だが、次に発せられた言葉は、思ってもない言葉だった。
「濡れた下着のままで出て来ちゃダメじゃないかおりちゃん」
目を見開いて、自分の姿を見る。
身体は女の子の姿になっていた。
た、助かった……。
カオルは脱力して、抱えていた服を落とした。
「もう。風邪ひくって言っているでしょ」
桃子が頬をプクッと膨らませ、怒った顔を作る。
ああ、可愛い……。
最大の危機を抜けたカオルの頭は、まともに働いていなかった。
「あ、そうそうかおりちゃん。かおりちゃんのお姉ちゃんが迎えに来てるよ」
「へ?」
カオルは間の抜けた声を出した。
カオルに姉などいない。
というか、今のカオルは変身した姿なのだ。
この姿には、姉どころか家族がいない。
どういうことだと桃子を見ていると、桃子の後ろからスカートをはいた中学生ぐらいの女の子が出て来た。
二重でくりっとした目をしていて、瞳の色は澄んだ黄色。
低い鼻と小さい口で、感情のない表情をしていた。
サラサラの白髪はショートだったが、ボーイッシュというより中性的な印象を受ける顔立ちだった。
カオルは女の子に全く見覚えがない。
「迎えに来ました」
女の子はカオルに向かって言った。
カオルに言ってくるからには、カオルと知り合いということになる。
カオルは視線をさ迷わせながら、記憶を掘り返した。
こんな可愛い女の子なら忘れるはずがない。
だが、掘り返しても、女の子の記憶は出てこなかった。
そもそも、この姿で知り合いと言えば、ヴィーゼルと変態王子だけだ。
ならば、この女の子は誰だ?
考えれば考える程、カオルの頭の中がハテナで埋まっていく。
「帰りますよ。

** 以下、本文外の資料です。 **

(* ===== verification/Exercises.v ===== *)
(** * test/7.cc and test/17.cc: reversing a number, and the letters of a phone's
    keys. *)
From S2P Require Import Prelude CInt CArray CStdio.

(** ** 7.cc *)
Definition revert_body (st : Z * Z) : res (Z * Z + Z) :=
  let '(num, res) := st in
  if num =? 0 then mret (inr res)
  else
    r ← irem num 10;
    num ← idiv num 10;
    res ← imul res 10;
    res ← iadd res r;
    mret (inl (num, res)).
Definition revertnum (num : Z) : res Z := loop 11 revert_body (num, 0).
Definition revert_main : res Z := revertnum 345678909.

(** The digits of a number, none for 0. *)
Definition digits (k : nat) (n : Z) : list Z := if n =? 0 then [] else udec k n.

Lemma udec_mod k n : 0 < n → udec (S k) n = digits k (n / 10) ++ [48 + n mod 10].
Proof.
  intros Hn. cbn [udec]. f_equal. unfold digits. destruct (Z.ltb_spec n 10).
  - by rewrite Z.div_small by lia.
  - destruct (Z.eqb_spec (n / 10) 0) as [He|]; [|done]. apply Z.div_small_iff in He; lia.
Qed.

Lemma revert_loop k n acc : 0 ≤ n ≤ INT_MAX → n < 10 ^ Z.of_nat k → 0 ≤ acc ≤ INT_MAX →
  loop (S k) revert_body (n, acc) =
    chk32 (acc * 10 ^ len (digits k n) + dval (reverse (digits k n))).
Proof.
  revert n acc. induction k as [|k IH]; intros n acc Hn Hk Ha.
  - change (10 ^ Z.of_nat 0) with 1 in Hk. replace n with 0 by lia. cbn [loop revert_body]. change (digits 0 0) with (@nil Z).
    change (len []) with 0. change (dval (reverse [])) with 0. rewrite chk32_ok by int_lia. cbn. f_equal. lia.
  - destruct (decide (n = 0)) as [->|Hne].
    { cbn [loop revert_body]. change (digits (S k) 0) with (@nil Z).
      change (len []) with 0. change (dval (reverse [])) with 0. rewrite chk32_ok by int_lia. cbn. f_equal. lia. }
    pose proof (Z.mod_pos_bound n 10 ltac:(lia)). pose proof (Z.div_mod n 10 ltac:(lia)).
    assert (Hd : digits (S k) n = digits k (n / 10) ++ [48 + n mod 10]).
    { unfold digits at 1. rewrite (proj2 (Z.eqb_neq n 0)) by done. apply udec_mod. lia. }
    rewrite Hd, reverse_snoc, len_app. change (len [48 + n mod 10]) with 1.
    set (l := digits k (n / 10)) in *. change ((48 + n mod 10) :: reverse l) with ([48 + n mod 10] ++ reverse l).
    rewrite dval_app. change (dval [48 + n mod 10]) with (10 * 0 + (48 + n mod 10 - 48)).
    assert (Hlr : len (reverse l) = len l) by (unfold len; by rewrite length_reverse). rewrite Hlr.
    pose proof (len_nonneg l) as Hl. rewrite Z.pow_add_r by lia.
    assert (Hrd : Forall is_digit (reverse l)).
    { apply Forall_reverse. unfold l, digits. case_match; [constructor|]. apply udec_digits, Z.div_pos; lia. }
    pose proof (dval_bound _ Hrd) as Hb. rewrite Hlr in Hb. set (r := n mod 10) in *. set (q := n / 10) in *.
    set (P := 10 ^ len l) in *. assert (HP : 1 ≤ P) by (unfold P; pose proof (Z.pow_pos_nonneg 10 (len l)); lia).
    rewrite loop_S. unfold revert_body. rewrite (proj2 (Z.eqb_neq n 0)) by done.
    unfold irem, idiv. rewrite Z.quot_div_nonneg, Z.rem_mod_nonneg by lia. fold q r. cbn [Z.eqb].
    rewrite chk32_ok by int_lia. cbn [mbind res_bind mret res_ret]. unfold imul.
    destruct (decide (acc * 10 ≤ INT_MAX)) as [Hm|Hm].
    2: { rewrite (chk32_overflow (acc * 10)) by lia. cbn. symmetry. apply chk32_overflow. right.
         assert (acc * 10 * 1 ≤ acc * 10 * P) by (apply Z.mul_le_mono_nonneg_l; lia). nia. }
    rewrite (chk32_ok (acc * 10)) by int_lia. cbn [mbind res_bind mret res_ret]. unfold iadd.
    destruct (decide (acc * 10 + r ≤ INT_MAX)) as [Hm2|Hm2].
    2: { rewrite (chk32_overflow (acc * 10 + r)) by lia. cbn. symmetry. apply chk32_overflow. right.
         assert ((acc * 10 + r) * 1 ≤ (acc * 10 + r) * P) by (apply Z.mul_le_mono_nonneg_l; lia). nia. }
    rewrite (chk32_ok (acc * 10 + r)) by int_lia. cbn [mbind res_bind mret res_ret].
    rewrite IH; [|split; [apply Z.div_pos; lia|lia]| |lia].
    + fold l P. f_equal. lia.
    + rewrite Nat2Z.inj_succ, Z.pow_succ_r in Hk by lia. apply Z.div_lt_upper_bound; lia.
Qed.

(** The number with its digits in reverse, where that is an [int]; an overflow,
    which is undefined, otherwise. *)
Theorem revertnum_exact num : 0 ≤ num ≤ INT_MAX →
  revertnum num = chk32 (dval (reverse (digits 10 num))).
Proof.
  intros Hn. unfold revertnum. rewrite revert_loop by int_lia. f_equal.
Qed.

Lemma revert_main_output : revert_main = Ok 909876543.
Proof. unfold revert_main. rewrite revertnum_exact by int_lia. reflexivity. Qed.

Lemma revertnum_overflow : revertnum 1000000009 = Err SignedOverflow.
Proof. rewrite (revertnum_exact 1000000009) by int_lia. reflexivity. Qed.

(** ** 17.cc *)
Definition str : list (list Z) :=
  (λ s, bytes s) <$> [""; "abc"; "def"; "ghi"; "jkl"; "mno"; "pqrs"; "tuv"; "wxyz"]%string.

(** [s[m]] of a [std::string]: its character, or the zero after the last one. *)
Definition string_at (s : list Z) (m : nat) : res Z :=
  match s !! m with
  | Some c => mret c
  | None => if Nat.eqb m (length s) then mret 0 else Err OutOfBounds
  end.

Fixpoint for_each {A B} (l : list A) (f : A → B → res B) (b : B) : res B :=
  match l with
  | [] => mret b
  | x :: l => b ← f x b; for_each l f b
  end.

(** The inner loop goes to the size of [des[i]], not of [des[n]]; [j] is never
    read.  The depth is at most the number of strings. *)
Fixpoint core (fuel : nat) (des : list (list Z)) (i : nat) (s : list Z) (result : list (list Z)) :
    res (list (list Z)) :=
  match fuel with
  | O => Err NoFuel
  | S fuel =>
      result ← for_each (seq i (length des - i)) (λ n result,
        for_each (seq 0 (length (des !!! i))) (λ m result,
          c ← string_at (des !!! n) m;
          core fuel des (n + 1) (s ++ [c]) result) result) result;
      mret (if Nat.leb (length des) (length s) then result ++ [s] else result)
  end.

(** [str[digits[i]-'1']] *)
Definition key_letters (d : Z) : res (list Z) := aget str (d - 49).
Definition letterCombinations (digits : list Z) : res (list (list Z)) :=
  tmp ← mapM key_letters digits;
  core (S (length tmp)) tmp 0 [] [].

(** What is printed before the return. *)
Definition print_letters (res : list (list Z)) : list Z := concat ((λ item, item ++ [10]) <$> res) ++ [10].
Definition letters_main : res (list (list Z)) := letterCombinations (bytes "2").

(** Specification: a letter of each key, in all ways, in lexicographic order. *)
Fixpoint combinations (des : list (list Z)) : list (list Z) :=
  match des with
  | [] => [[]]
  | letters :: des => letters ≫= λ c, (λ t, c :: t) <$> combinations des
  end.

Section Core.
Context (des : list (list Z)).
(** Sizes differ by at most one: reading one past a string gives its zero. *)
Context (Hsizes : ∀ i n, (i < length des)%nat → (n < length des)%nat → (length (des !!! i) ≤ S (length (des !!! n)))%nat).

Lemma for_each_same {A B} (l : list A) (f : A → B → res B) b : (∀ x, x ∈ l → f x b = Ok b) → for_each l f b = Ok b.
Proof.
  induction l as [|x l IH]; intros Hf; [done|]. cbn [for_each]. rewrite Hf by (by left). cbn [mbind res_bind].
  apply IH. intros y Hy. apply Hf. by right.
Qed.

Lemma for_each_app {A B} (l1 l2 : list A) (f : A → B → res B) b :
  for_each (l1 ++ l2) f b = b ← for_each l1 f b; for_each l2 f b.
Proof. revert b. induction l1 as [|x l1 IH]; intros b; [done|]. cbn. destruct (f x b); [apply IH|done]. Qed.

Lemma string_at_ok i n m : (i < length des)%nat → (n < length des)%nat → (m < length (des !!! i))%nat →
  ∃ c, string_at (des !!! n) m = Ok c.
Proof using Hsizes.
  intros Hi Hn Hm. pose proof (Hsizes i n Hi Hn). unfold string_at. destruct (_ !! m) as [c|] eqn:Hc; [by exists c|].
  apply lookup_ge_None in Hc. rewrite (proj2 (Nat.eqb_eq _ _)) by lia. by exists 0.
Qed.

(** A string that skipped a key never has all its letters. *)
Lemma core_short fuel i s result : (length s < i ≤ length des)%nat → (length des - i < fuel)%nat →
  core fuel des i s result = Ok result.
Proof using Hsizes.
  revert i s result. induction fuel as [|fuel IH]; intros i s result Hs Hf; [lia|]. cbn [core].
  rewrite for_each_same; [|]. { cbn. by rewrite (proj2 (Nat.leb_gt _ _)) by lia. }
  intros n Hn. apply elem_of_seq in Hn. apply for_each_same. intros m Hm. apply elem_of_seq in Hm.
  destruct (string_at_ok i n m) as [c ->]; [lia..|]. cbn [mbind res_bind]. apply IH; [|lia].
  rewrite length_app. cbn [length]. lia.
Qed.

Lemma core_full fuel s result : (length s ≤ length des)%nat → (length des - length s < fuel)%nat →
  core fuel des (length s) s result = Ok (result ++ ((λ t, s ++ t) <$> combinations (drop (length s) des))).
Proof using Hsizes.
  revert s result. induction fuel as [|fuel IH]; intros s result Hs Hf; [lia|]. cbn [core].
  destruct (decide (length s = length des)) as [He|Hne].
  { rewrite He, Nat.sub_diag, Nat.leb_refl, drop_all. cbn. by rewrite app_nil_r. }
  destruct (lookup_lt_is_Some_2 des (length s)) as [letters Hl]; [lia|].
  rewrite (drop_S _ _ _ Hl). cbn [combinations]. rewrite (list_lookup_total_correct _ _ _ Hl).
  destruct (length des - length s)%nat as [|k] eqn:Hk; [lia|]. rewrite <- cons_seq. cbn [for_each].
  rewrite (list_lookup_total_correct _ _ _ Hl).
  assert (Hloop : ∀ p q, letters = p ++ q → for_each (seq (length p) (length q)) (λ m result,
      c ← string_at letters m; core fuel des (length s + 1) (s ++ [c]) result)
      (result ++ ((λ t, s ++ t) <$> (p ≫= λ c, (λ t, c :: t) <$> combinations (drop (S (length s)) des)))) =
    Ok (result ++ ((λ t, s ++ t) <$> (letters ≫= λ c, (λ t, c :: t) <$> combinations (drop (S (length s)) des))))).
  { intros p q. revert p. induction q as [|c q IHq]; intros p Hp; [by rewrite Hp, app_nil_r|].
    assert (Hc : string_at letters (length p) = Ok c).
    { unfold string_at. by rewrite Hp, lookup_app_r, Nat.sub_diag by lia. }
    cbn [length seq for_each]. rewrite Hc. cbn [mbind res_bind].
    replace (length s + 1)%nat with (length (s ++ [c])) by (rewrite length_app; done).
    rewrite IH by (rewrite length_app; cbn [length]; lia). cbn [mbind res_bind].
    specialize (IHq (p ++ [c])). rewrite length_app in IHq. cbn [length] in IHq.
    replace (length p + 1)%nat with (S (length p)) in IHq by lia. rewrite length_app. cbn [length].
    rewrite <- IHq by (by rewrite Hp, <- app_assoc).
    replace (length s + 1)%nat with (S (length s)) by lia. f_equal.
    rewrite bind_app, fmap_app, <- app_assoc. f_equal. cbn. rewrite app_nil_r, <- list_fmap_compose. f_equal.
    apply list_fmap_ext. intros _ t _. cbn. by rewrite <- app_assoc. }
  specialize (Hloop [] letters eq_refl). cbn [length mbind list_bind fmap list_fmap] in Hloop. rewrite app_nil_r in Hloop.
  rewrite Hloop. cbn [mbind res_bind]. rewrite for_each_same.
  { cbn. by rewrite (proj2 (Nat.leb_gt _ _)) by lia. }
  intros n Hn. apply elem_of_seq in Hn. apply for_each_same. intros m Hm. apply elem_of_seq in Hm.
  destruct (string_at_ok (length s) n m) as [c ->]; [lia|lia|by rewrite (list_lookup_total_correct _ _ _ Hl); lia|].
  cbn [mbind res_bind]. apply core_short; [rewrite length_app; cbn [length]; lia|lia].
Qed.
End Core.

Definition letters_of (d : Z) : list Z := str.[d - 49].

Lemma letters_size d : 50 ≤ d ≤ 57 → (3 ≤ length (letters_of d) ≤ 4)%nat.
Proof.
  intros Hd. assert (d = 50 ∨ d = 51 ∨ d = 52 ∨ d = 53 ∨ d = 54 ∨ d = 55 ∨ d = 56 ∨ d = 57) as Hc by lia.
  repeat destruct Hc as [->|Hc]; try (vm_compute; lia). subst. vm_compute. lia.
Qed.

Lemma key_letters_all ds : Forall (λ d, 50 ≤ d ≤ 57) ds → mapM key_letters ds = Ok (letters_of <$> ds).
Proof.
  induction 1 as [|d ds Hd _ IH]; [done|]. cbn [mapM]. rewrite IH.
  assert (key_letters d = Ok (letters_of d)) as ->; [|done].
  apply wp_eq, wp_aget; [change (len str) with 9; lia|done].
Qed.

(** For the keys 2 to 9, [letterCombinations] gives all the combinations, in
    lexicographic order, although the inner loop uses the size of another key's
    letters. *)
Theorem letters_all ds : Forall (λ d, 50 ≤ d ≤ 57) ds → letterCombinations ds = Ok (combinations (letters_of <$> ds)).
Proof.
  intros Hd. unfold letterCombinations. rewrite key_letters_all by done. cbn [mbind res_bind].
  set (des := letters_of <$> ds).
  assert (Hsz : ∀ i, (i < length des)%nat → (3 ≤ length (des !!! i) ≤ 4)%nat).
  { intros i Hi. destruct (lookup_lt_is_Some_2 _ _ Hi) as [l Hl]. rewrite (list_lookup_total_correct _ _ _ Hl).
    apply list_lookup_fmap_Some in Hl as (d & -> & Hl). rewrite Forall_lookup in Hd. by eapply letters_size, Hd. }
  rewrite (core_full des) with (s := []); cbn [length]; [|intros i n Hi Hn; pose proof (Hsz i Hi); pose proof (Hsz n Hn); lia|lia|lia].
  cbn [drop app]. f_equal. apply list_fmap_id.
Qed.

(** "23", and the key 1 after another: its empty string is read beyond its zero. *)
Lemma letters_demo : letterCombinations [50; 51] =
  Ok ((λ s, bytes s) <$> ["ad"; "ae"; "af"; "bd"; "be"; "bf"; "cd"; "ce"; "cf"]%string).
Proof. reflexivity. Qed.
Lemma letters_key_one : letterCombinations [50; 49] = Err OutOfBounds.
Proof. reflexivity. Qed.
Lemma letters_main_output : letters_main = Ok ((λ s, bytes s) <$> ["a"; "b"; "c"]%string).
Proof. reflexivity. Qed.
Lemma letters_main_prints : (r ← letters_main; mret (print_letters r)) =
  Ok (bytes "a" ++ [10] ++ bytes "b" ++ [10] ++ bytes "c" ++ [10; 10]).
Proof. reflexivity. Qed.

服を着て下さい」
「あ、ああ」
カオルは女の子に言われたまま、服を着る為に足元に落とした服を拾う。
「あ、ちょっと待って。濡れているその服じゃなくてお姉ちゃんが持って来た服を……って、あれ?」
服を交換しようと、桃子はカオルの持っていた服を掴んだが、掴んだまま止まり、眉を上げて目をパチクリとさせた。
「あんなにびしょびしょだった服が渇いてる……」
この魔法少女の正装にはクリーニング機能が付いている。
変身が解ければ服の汚れは全てキレイになり、次に変身する時には新品同様の状態で現れる。
「え、えっと……」
どうごまかそうかカオルが悩んでいると、女の子が口を開く。
「特殊な服なんです。母の仕事の関係で、試作段階の服を貰いました」
「へー、便利ね」
桃子はカオルが持っている服をまじまじと見た。
どうやら特殊な服で納得したようだ。